Cet accord intervient à un moment critique alors que les attaques houthies contre des cibles saoudiennes se sont intensifiées, en particulier concernant le détroit stratégique de Bab el-Mandeb.
Bien que l'administration affirme que la vente ne perturbera pas l'équilibre militaire dans la région, certains législateurs, dont le représentant Raja Krishnamoorthi, ont exprimé des inquiétudes quant aux risques potentiels que la technologie militaire avancée américaine tombe entre les mains d'adversaires comme le Parti communiste chinois.

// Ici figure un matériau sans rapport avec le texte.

(** X19: [_alternative_rtf_decode] never returns the empty string: it
    returns the decoded hex words joined and trimmed when that is not
    empty, else the runs of kana and kanji joined when there is one, else
    the message of the failed extraction. *)
Theorem alternative_decode_not_empty (rtf_content : str) :
  _alternative_rtf_decode rtf_content <> []
  /\ (_alternative_rtf_decode rtf_content
      = strip (join [SPACE] (fold_left decode_hex_word
                                       (findall HEX_WORD rtf_content) []))
      \/ (strip (join [SPACE] (fold_left decode_hex_word
                                         (findall HEX_WORD rtf_content) [])) = []
          /\ (_alternative_rtf_decode rtf_content
              = join [SPACE] (findall JAPANESE_RUN rtf_content)
              \/ (findall JAPANESE_RUN rtf_content = []
                  /\ _alternative_rtf_decode rtf_content = EXTRACTION_FAILED)))).
Proof.
  unfold _alternative_rtf_decode.
  destruct (strip _) as [|c t] eqn:E; cbn [is_empty negb].
  - destruct (findall JAPANESE_RUN rtf_content) as [|x rest] eqn:Ef;
      cbn [is_empty negb].
    + split; [discriminate|]. right. split; [reflexivity|]. right. now split.
    + split; [|right; split; [reflexivity | now left]].
      apply join_not_empty. exact (findall_plus_head _ _ _ _ Ef).
  - split; [discriminate | now left].
Qed.

End AlternativeDecoding.

(** ** The characters of a converted text *)
Section ConvertedCharacters.

Import Py Re SEFAnalyzer.
Context {rt : PyRuntime}.

Lemma star_iter_stays (body : cont -> cont) (k : cont) :
  stays body ->
  forall fuel pre suf z,
    star_iter body k fuel pre suf = Some z ->
    exists pre' suf' w, k pre' suf' = Some z /\ suf = w ++ suf'.
Proof.
  intros Hbody. induction fuel as [|fuel IH]; intros pre suf z H; simpl in H.
  - exists pre, suf, []. auto.
  - destruct (body _ pre suf) as [z'|] eqn:E; [|exists pre, suf, []; auto].
    injection H as ->.
    apply Hbody in E as (p1 & s1 & w1 & E & Hw1).
    destruct (length s1 <? length suf)%nat; [|discriminate].
    apply IH in E as (p2 & s2 & w2 & E & Hw2). exists p2, s2, (w1 ++ w2).
    split; [exact E|]. rewrite Hw1, Hw2. now rewrite app_assoc.
Qed.
Lemma edit_cost_nonneg (l1 l2 : list N) : (0 <= edit_cost l1 l2)%Q.
Proof.
  revert l2. induction l1 as [|a l1 IH1]; intros l2.
  - simpl. pose proof (inject_Z_le_0 _ (len_nonneg l2)). lra.
  - induction l2 as [|b l2 IH2].
    + rewrite edit_cost_nil_r.
      pose proof (inject_Z_le_0 _ (len_nonneg (a :: l1))). lra.
    + rewrite edit_cost_cons.
      pose proof (IH1 (b :: l2)). pose proof (IH1 l2).
      destruct (substitution_cost_range a b) as [[? ?] _].
      apply min3_glb; lra.
Qed.

(** Two different words are at distance 0.3 at least. *)
Lemma edit_cost_apart (l1 l2 : list N) :
  l1 ≠ l2 → (0.3 <= edit_cost l1 l2)%Q.
Proof.
  revert l2. induction l1 as [|a l1 IH1]; intros l2 Hne.
  - destruct l2 as [|b l2]; [done|]. simpl. rewrite len_cons.
    rewrite inject_Z_succ.
    pose proof (inject_Z_le_0 _ (len_nonneg l2)). lra.
  - destruct l2 as [|b l2].
    + rewrite edit_cost_nil_r, len_cons, inject_Z_succ.
      pose proof (inject_Z_le_0 _ (len_nonneg l1)). lra.
    + rewrite edit_cost_cons.
      pose proof (edit_cost_nonneg l1 (b :: l2)).
      pose proof (edit_cost_nonneg (a :: l1) l2).
      pose proof (edit_cost_nonneg l1 l2).
      destruct (substitution_cost_range a b) as [[? ?] Hab].
      apply min3_glb; [lra|lra|].
      destruct (decide (a = b)) as [->|Hneq].
      * assert (l1 ≠ l2) as Hl by congruence.
        pose proof (IH1 l2 Hl). lra.
      * pose proof (Hab Hneq). lra.
Qed.

(** The distance of two words is at most the length of the longer one. *)
Lemma edit_cost_le_max (l1 l2 : list N) :
  (edit_cost l1 l2 <= inject_Z (Z.max (len l1) (len l2)))%Q.
Proof.
  revert l2. induction l1 as [|a l1 IH1]; intros l2.
  - simpl. rewrite Z.max_r by apply len_nonneg. lra.
  - destruct l2 as [|b l2].
    + rewrite edit_cost_nil_r. rewrite Z.max_l by apply len_nonneg. lra.
    + rewrite edit_cost_cons, !len_cons.
      rewrite Z.add_max_distr_r, inject_Z_succ.
      pose proof (IH1 l2).
      destruct (substitution_cost_range a b) as [[? ?] _].
      eapply Qle_trans; [apply min3_le_3|]. lra.
Qed.

Lemma len_reverse (l : list N) : len (reverse l) = len l.
Proof. unfold len. by rewrite length_reverse. Qed.

Lemma reverse_inj' (l1 l2 : list N) : reverse l1 = reverse l2 → l1 = l2.
Proof.
  intros H. rewrite <- (reverse_involutive l1), <- (reverse_involutive l2).
  by rewrite H.
Qed.

(** [confusion_distance] does not depend on the order of its arguments. *)
Theorem confusion_distance_symmetric (word1 word2 : str) :
  (confusion_distance word1 word2 == confusion_distance word2 word1)%Q.
Proof.
  destruct (decide (word1 = word2)) as [->|Hne]; [done|].
  destruct (Z_lt_le_dec 3 (Z.abs (len word1 - len word2))) as [Hfar|Hnear].
  - unfold confusion_distance.
    rewrite !decide_False by done.
    rewrite (proj2 (Z.ltb_lt 3 _)) by done.
    rewrite (proj2 (Z.ltb_lt 3 _)) by lia.
    by rewrite Z.max_comm.
  - rewrite !confusion_distance_recurrence by (done || lia).
    apply edit_cost_sym.
Qed.

(** The distance is 0 for equal words and at least 0.3 otherwise; it is
    never more than the length of the longer word. *)
Theorem confusion_distance_bounds (word1 word2 : str) :
  (word1 = word2 → confusion_distance word1 word2 = 0%Q)
  ∧ (word1 ≠ word2 → (0.3 <= confusion_distance word1 word2)%Q)
  ∧ (0 <= confusion_distance word1 word2
     <= inject_Z (Z.max (len word1) (len word2)))%Q.
Proof.
  destruct (decide (word1 = word2)) as [->|Hne].
  - unfold confusion_distance. rewrite decide_True by done.
    split; [done|]. split; [done|]. split; [lra|].
    apply inject_Z_le_0. pose proof (len_nonneg word2). lia.
  - split; [done|].
    destruct (Z_lt_le_dec 3 (Z.abs (len word1 - len word2))) as [Hfar|Hnear].
    + unfold confusion_distance. rewrite decide_False by done.
      rewrite (proj2 (Z.ltb_lt 3 _)) by done.
      pose proof (len_nonneg word1). pose proof (len_nonneg word2).
      assert (Hmax : (inject_Z 4 <= inject_Z (Z.max (len word1) (len word2)))%Q)
        by (rewrite <- Zle_Qle; lia).
      change (inject_Z 4) with 4%Q in Hmax.
      split; [intros _; lra|]. split; lra.
    + rewrite confusion_distance_recurrence by done.
      assert (Hrev : reverse word1 ≠ reverse word2)
        by (intros H; by apply Hne, reverse_inj').
      pose proof (edit_cost_apart _ _ Hrev).
      pose proof (edit_cost_le_max (reverse word1) (reverse word2)) as Hmax.
      rewrite !len_reverse in Hmax.
      split; [done|]. split; [lra|done].
Qed.

Lemma py_max_0_id (x : Q) : (0 <= x)%Q → (Py.max 0 x == x)%Q.
Proof. intros Hx. unfold Py.max. destruct (Qlt_le_dec 0 x); lra. Qed.

(** Outside its two shortcuts, the similarity is
    [100 * (1 - distance / max_len)]: the clamp at 0 never acts. *)
Lemma confusion_similarity_value (word1 word2 : str) :
  word1 ≠ word2 →
  (confusion_similarity word1 word2
   == 100 * (1 - confusion_distance word1 word2
                 / inject_Z (Z.max (len word1) (len word2))))%Q
  ∧ (0 < inject_Z (Z.max (len word1) (len word2)))%Q.
Proof.
  intros Hne.
  assert (Hpos : 0 < Z.max (len word1) (len word2)).
  { destruct word1, word2; try done; rewrite ?len_cons;
      pose proof (len_nonneg word1); pose proof (len_nonneg word2); lia. }
  assert (Hposq : (0 < inject_Z (Z.max (len word1) (len word2)))%Q).
  { change 0%Q with (inject_Z 0). by rewrite <- Zlt_Qlt. }
  split; [|done].
  unfold confusion_similarity. rewrite decide_False by done.
  rewrite decide_False by lia.
  apply py_max_0_id.
  destruct (confusion_distance_bounds word1 word2) as (_ & _ & [H0 Hmax]).
  assert (Hdiv : (confusion_distance word1 word2
                  / inject_Z (Z.max (len word1) (len word2)) <= 1)%Q).
  { apply Qle_shift_div_r; [done|]. lra. }
  lra.
Qed.

(** [confusion_similarity] is reflexive and symmetric, stays within
    [0, 100], and reaches 100 for equal words only. *)
Theorem confusion_similarity_properties (word1 word2 : str) :
  confusion_similarity word1 word1 = 100%Q
  ∧ (confusion_similarity word1 word2 == confusion_similarity word2 word1)%Q
  ∧ (0 <= confusion_similarity word1 word2 <= 100)%Q
  ∧ (word1 ≠ word2 → (confusion_similarity word1 word2 < 100)%Q).
Proof.
  split; [unfold confusion_similarity; by rewrite decide_True|].
  destruct (decide (word1 = word2)) as [->|Hne].
  { split; [done|]. split; [|done].
    unfold confusion_similarity. rewrite decide_True by done. lra. }
  destruct (confusion_similarity_value word1 word2 Hne) as [H12 Hpos].
  destruct (confusion_similarity_value word2 word1) as [H21 _];
    [congruence|].
  destruct (confusion_distance_bounds word1 word2)
    as (_ & Hapart & [H0 Hmax]).
  pose proof (Hapart Hne) as Hd.
  set (m := inject_Z (Z.max (len word1) (len word2))) in *.
  set (d := confusion_distance word1 word2) in *.
  assert (Hdiv1 : (d / m <= 1)%Q) by (apply Qle_shift_div_r; [done|]; lra).
  assert (Hdiv0 : (0 < d / m)%Q).
  { apply Qlt_shift_div_l; [done|]. lra. }
  split; [|split].
  - rewrite H12, H21. rewrite (Z.max_comm (len word2)).
    fold m. by rewrite (confusion_distance_symmetric word2 word1).
  - rewrite H12. lra.
  - intros _. rewrite H12. lra.
Qed.

(** ** What [correct_word] can return *)

(** The loop over the candidates keeps the word itself until a candidate
    beats it, and then holds a candidate together with its debug info. *)
Lemma pick_best_spec (self : EnhancedPostProcessor.t)
    (prev_word next_word : option str) (word : str)
    (candidates : list cand) :
  let best :=
    EnhancedPostProcessor.pick_best self prev_word next_word word candidates in
  (best.2 = None → best.1.1 = word)
  ∧ (best.1.1 = word ∨ ∃ c, c ∈ candidates ∧ c.1.1 = best.1.1).
Proof.
  unfold EnhancedPostProcessor.pick_best.
  set (P := λ (seen : list cand) (best : str * Q * option info),
              (best.2 = None → best.1.1 = word)
              ∧ (best.1.1 = word ∨ ∃ c, c ∈ seen ∧ c.1.1 = best.1.1)).
  cut (∀ todo seen best,
         P seen best →
         P (seen ++ todo)
           (foldl (λ (best : str * Q * option info) (c : cand),
              let '(best_candidate, best_score, best_info) := best in
              let '(candidate, base_score, info) := c in
              let context_score :=
                EnhancedPostProcessor.get_context_score self prev_word
                  candidate next_word in
              let final_score :=
                ((1 - EnhancedPostProcessor.context_weight self) * base_score
                 + EnhancedPostProcessor.context_weight self * context_score)%Q
              in
              if Qlt_le_dec best_score final_score then
                (candidate, final_score,
                 Some (dict_update info
                         {[ "base_score" := VFloat base_score;
                            "context_score" := VFloat context_score;
                            "final_score" := VFloat final_score;
                            "prev_word" := opt_str prev_word;
                            "next_word" := opt_str next_word ]}))
              else best) best todo)).
  { intros H. apply (H candidates [] (word, 0%Q, None)).
    split; [done|by left]. }
  induction todo as [|[[candidate base_score] i] todo IH];
    intros seen [[bc bs] bi] [Hnone Hin].
  - by rewrite app_nil_r.
  - cbn [foldl].
    replace (seen ++ (candidate, base_score, i) :: todo)
      with ((seen ++ [(candidate, base_score, i)]) ++ todo)
      by (by rewrite <- app_assoc).
    apply IH. cbv zeta. destruct (Qlt_le_dec _ _).
    + split; [done|]. right. exists (candidate, base_score, i).
      split; [|done]. apply elem_of_app. right. by apply list_elem_of_singleton.
    + split; [done|]. destruct Hin as [?|(c & Hc & ?)]; [by left|].
      right. exists c. split; [|done]. apply elem_of_app. by left.
Qed.
(** ** Numbers *)

Lemma is_Ok_true {A} (r : result A) : is_Ok r = true -> exists a, r = Ok a.
Proof. destruct r as [a|e]; [eauto | discriminate]. Qed.

Lemma float_of_int_100 : float_of_int 100 = Ok 100%float.
Proof. reflexivity. Qed.

Lemma gtb_int (x y : Z) : Py.gtb (PInt x) (PInt y) = (y <? x).
Proof. reflexivity. Qed.

(** Every quotient of two amounts of at most 100 cents is representable:
    checked on the whole range. *)
Lemma small_quotients_checked :
  forallb (fun b => forallb (fun n => is_Ok (int_truediv n b)) (seqZ 0 101))
          (seqZ 1 100) = true.
Proof. vm_compute. reflexivity. Qed.

Lemma forallb_seqZ (P : Z -> bool) (m n x : Z) :
  forallb P (seqZ m n) = true -> m <= x < m + n -> P x = true.
Proof.
  intros H Hx. rewrite forallb_forall in H. apply H.
  apply list_elem_of_In, elem_of_seqZ. exact Hx.
Qed.

Lemma int_truediv_cents (n b : Z) :
  0 <= n <= 100 -> 1 <= b <= 100 -> exists q, int_truediv n b = Ok q.
Proof.
  intros Hn Hb. apply is_Ok_true.
  apply (forallb_seqZ (fun n => is_Ok (int_truediv n b)) 0 101 n); [|lia].
  apply (forallb_seqZ
           (fun b => forallb (fun n => is_Ok (int_truediv n b)) (seqZ 0 101))
           1 100 b); [|lia].
  exact small_quotients_checked.
Qed.

(** ** Spread evaluation *)

Lemma profit_pct_of_pos (net bid : Z) :
  0 < bid ->
  profit_pct_of net bid
  = (q ← int_truediv net bid; Ok (PFloat (q * 100)%float)).
Proof.
  intros Hb. unfold profit_pct_of.
  destruct (0 <? bid) eqn:E; [| apply Z.ltb_ge in E; lia].
  destruct (int_truediv net bid) as [q|e]; reflexivity.
Qed.

(** Without a bound on the quotes: a yes side that meets the threshold is
    the one returned, whatever the no side is; the call raises only when
    the percentage itself overflows. *)
Lemma calculate_spread_yes_first (m : Market) :
  yes_bid m <> 0 -> yes_ask m <> 0 ->
  min_viable_spread <= yes_ask m - yes_bid m ->
  calculate_spread m
  = (p ← profit_pct_of (yes_ask m - yes_bid m - 2 * KALSHI_FEE_PER_CONTRACT)
                       (yes_bid m);
     Ok (Some (mk_opportunity "yes" (yes_bid m) (yes_ask m)
                 (yes_ask m - yes_bid m) (2 * KALSHI_FEE_PER_CONTRACT)
                 (yes_ask m - yes_bid m - 2 * KALSHI_FEE_PER_CONTRACT) p))).
Proof.
  intros Hb Ha Hs. unfold calculate_spread, min_viable_spread in *.
  apply Z.eqb_neq in Hb, Ha. rewrite Hb, Ha. cbn [negb andb].
  replace (KALSHI_FEE_PER_CONTRACT * 2) with (2 * KALSHI_FEE_PER_CONTRACT)
    by reflexivity.
  destruct (_ <=? _) eqn:E; [reflexivity | apply Z.leb_gt in E; lia].
Qed.

(** On quotes of the data model the percentage never overflows, so the
    yes-side opportunity is returned in full. *)
Lemma calculate_spread_yes_in_range (m : Market) :
  quote_in_range (yes_bid m) -> quote_in_range (yes_ask m) ->
  yes_bid m <> 0 -> yes_ask m <> 0 ->
  2 * KALSHI_FEE_PER_CONTRACT + MIN_PROFIT_CENTS <= yes_ask m - yes_bid m ->
  let spread := yes_ask m - yes_bid m in
  let fees := 2 * KALSHI_FEE_PER_CONTRACT in
  exists q : float,
    int_truediv (spread - fees) (yes_bid m) = Ok q /\
    calculate_spread m
    = Ok (Some (mk_opportunity "yes" (yes_bid m) (yes_ask m) spread fees
                               (spread - fees) (PFloat (q * 100)%float))).
Proof.
  intros [Hb0 Hb1] [Ha0 Ha1] Hb Ha Hs spread fees.
  assert (Hpos : 0 < yes_bid m) by lia.
  destruct (int_truediv_cents (spread - fees) (yes_bid m)) as [q Hq].
  { subst spread fees. unfold KALSHI_FEE_PER_CONTRACT, MIN_PROFIT_CENTS in *.
    lia. }
  { lia. }
  exists q. split; [exact Hq |].
  rewrite calculate_spread_yes_first by assumption.
  rewrite profit_pct_of_pos by assumption.
  fold spread fees. rewrite Hq. reflexivity.
Qed.

(** The no side is reached only after the yes side has failed its test. *)
Lemma calculate_spread_no_second (m : Market) :
  (yes_bid m = 0 \/ yes_ask m = 0 \/ yes_ask m - yes_bid m < min_viable_spread) ->
  no_bid m <> 0 -> no_ask m <> 0 ->
  min_viable_spread <= no_ask m - no_bid m ->
  calculate_spread m
  = (p ← profit_pct_of (no_ask m - no_bid m - 2 * KALSHI_FEE_PER_CONTRACT)
                       (no_bid m);
     Ok (Some (mk_opportunity "no" (no_bid m) (no_ask m)
                 (no_ask m - no_bid m) (2 * KALSHI_FEE_PER_CONTRACT)
                 (no_ask m - no_bid m - 2 * KALSHI_FEE_PER_CONTRACT) p))).
Proof.
  intros Hy Hb Ha Hs. unfold calculate_spread, min_viable_spread in *.
  apply Z.eqb_neq in Hb, Ha. rewrite Hb, Ha. cbn [negb andb].
  replace (KALSHI_FEE_PER_CONTRACT * 2) with (2 * KALSHI_FEE_PER_CONTRACT)
    by reflexivity.
  assert (Hn : (2 * KALSHI_FEE_PER_CONTRACT + MIN_PROFIT_CENTS
                <=? no_ask m - no_bid m) = true) by (apply Z.leb_le; lia).
  rewrite Hn.
  destruct (yes_bid m =? 0) eqn:E1; [reflexivity |].
  destruct (yes_ask m =? 0) eqn:E2; [reflexivity |].
  cbn [negb andb].
  apply Z.eqb_neq in E1, E2.
  destruct (_ <=? yes_ask m - yes_bid m) eqn:E3; [|reflexivity].
  apply Z.leb_le in E3. lia.
Qed.

Lemma calculate_spread_no_in_range (m : Market) :
  (yes_bid m = 0 \/ yes_ask m = 0
   \/ yes_ask m - yes_bid m < 2 * KALSHI_FEE_PER_CONTRACT + MIN_PROFIT_CENTS) ->
  quote_in_range (no_bid m) -> quote_in_range (no_ask m) ->
  no_bid m <> 0 -> no_ask m <> 0 ->
  2 * KALSHI_FEE_PER_CONTRACT + MIN_PROFIT_CENTS <= no_ask m - no_bid m ->
  let spread := no_ask m - no_bid m in
  let fees := 2 * KALSHI_FEE_PER_CONTRACT in
  exists q : float,
    int_truediv (spread - fees) (no_bid m) = Ok q /\
    calculate_spread m
    = Ok (Some (mk_opportunity "no" (no_bid m) (no_ask m) spread fees
                               (spread - fees) (PFloat (q * 100)%float))).
Proof.
  intros Hy [Hb0 Hb1] [Ha0 Ha1] Hb Ha Hs spread fees.
  assert (Hpos : 0 < no_bid m) by lia.
  destruct (int_truediv_cents (spread - fees) (no_bid m)) as [q Hq].
  { subst spread fees. unfold KALSHI_FEE_PER_CONTRACT, MIN_PROFIT_CENTS in *.
    lia. }
  { lia. }
  exists q. split; [exact Hq |].
  rewrite calculate_spread_no_second by assumption.
  rewrite profit_pct_of_pos by assumption.
  fold spread fees. rewrite Hq. reflexivity.
Qed.

(** C4. For every market whose yes bid and yes ask are both quoted (nonzero
    cents in range) with [yes_ask - yes_bid >= 2 * fee + min_profit],
    [calculate_spread] returns the yes-side opportunity: it buys at the yes
    bid, sells at the yes ask, fees are [2 * fee], the net profit is the
    spread minus the fees exactly, and the percentage is the float
    [net_profit / yes_bid * 100]. The yes side is tried first, whatever the
    no side offers; the no side is returned, with the same fields, when the
    yes side is unquoted or too narrow and the no side meets the
    threshold. *)
Theorem calculate_spread_yes_side (m : Market) :
  (quote_in_range (yes_bid m) -> quote_in_range (yes_ask m) ->
   yes_bid m <> 0 -> yes_ask m <> 0 ->
   2 * KALSHI_FEE_PER_CONTRACT + MIN_PROFIT_CENTS <= yes_ask m - yes_bid m ->
   let spread := yes_ask m - yes_bid m in
   let fees := 2 * KALSHI_FEE_PER_CONTRACT in
   exists q : float,
     int_truediv (spread - fees) (yes_bid m) = Ok q /\
     calculate_spread m
     = Ok (Some (mk_opportunity "yes" (yes_bid m) (yes_ask m) spread fees
                                (spread - fees) (PFloat (q * 100)%float)))) /\
  ((yes_bid m = 0 \/ yes_ask m = 0
    \/ yes_ask m - yes_bid m < 2 * KALSHI_FEE_PER_CONTRACT + MIN_PROFIT_CENTS) ->
   quote_in_range (no_bid m) -> quote_in_range (no_ask m) ->
   no_bid m <> 0 -> no_ask m <> 0 ->
   2 * KALSHI_FEE_PER_CONTRACT + MIN_PROFIT_CENTS <= no_ask m - no_bid m ->
   let spread := no_ask m - no_bid m in
   let fees := 2 * KALSHI_FEE_PER_CONTRACT in
   exists q : float,
     int_truediv (spread - fees) (no_bid m) = Ok q /\
     calculate_spread m
     = Ok (Some (mk_opportunity "no" (no_bid m) (no_ask m) spread fees
                                (spread - fees) (PFloat (q * 100)%float)))).
Proof.
  split.
  - apply calculate_spread_yes_in_range.
  - apply calculate_spread_no_in_range.
Qed.

Lemma calculate_spread_yes_side_witness :
  exists q : float,
    int_truediv (45 - 40 - 4) 40 = Ok q /\
    calculate_spread scenario1
    = Ok (Some (mk_opportunity "yes" 40 45 5 4 1 (PFloat (q * 100)%float))).
Proof.
  apply (proj1 (calculate_spread_yes_side scenario1)); by_evaluation.
Defined.

(** Scenario 2 of the specification: both sides too narrow. *)
Example calculate_spread_scenario2 :
  calculate_spread (mk_market "M2" "Scenario 2" 2000 40 43 30 33 "") = Ok None.
Proof. reflexivity. Qed.

(** ** Circuit breaker *)

Section Breaker.
Import CircuitBreaker.

Lemma reset_same_day (cb : t) :
  reset_if_new_day (last_reset_date cb) cb = (cb, false).
Proof. unfold reset_if_new_day. rewrite Z.eqb_refl. reflexivity. Qed.






End Breaker.



(** Scenario 4 of the specification: an 11% drawdown is rejected as such. *)
Example drawdown_scenario4 :
  snd (CircuitBreaker.check_trade_allowed 1 0%float 8900 100
         (CircuitBreaker.set_peak_balance 10000 (CircuitBreaker.init 1)))
  = Ok (false, CircuitBreaker.MaxDrawdownExceeded 0.11%float).
Proof. vm_compute. reflexivity. Qed.

(** ** Inventory *)

Section Inventory.
Import InventoryManager.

Le Congrès dispose d'une période de 30 jours pour examiner l'accord, et les controverses passées entourant les ventes d'armes à l'Arabie Saoudite, notamment après le meurtre du journaliste Jamal Khashoggi, pourraient influencer le niveau de scrutin que cet accord recevra.
La relation entre l'administration Trump et la direction saoudienne, en particulier le prince héritier Mohammed ben Salmane, reste un point focal dans les relations américano-saoudiennes, comme en témoignent les engagements antérieurs pour des investissements substantiels et des accords de défense.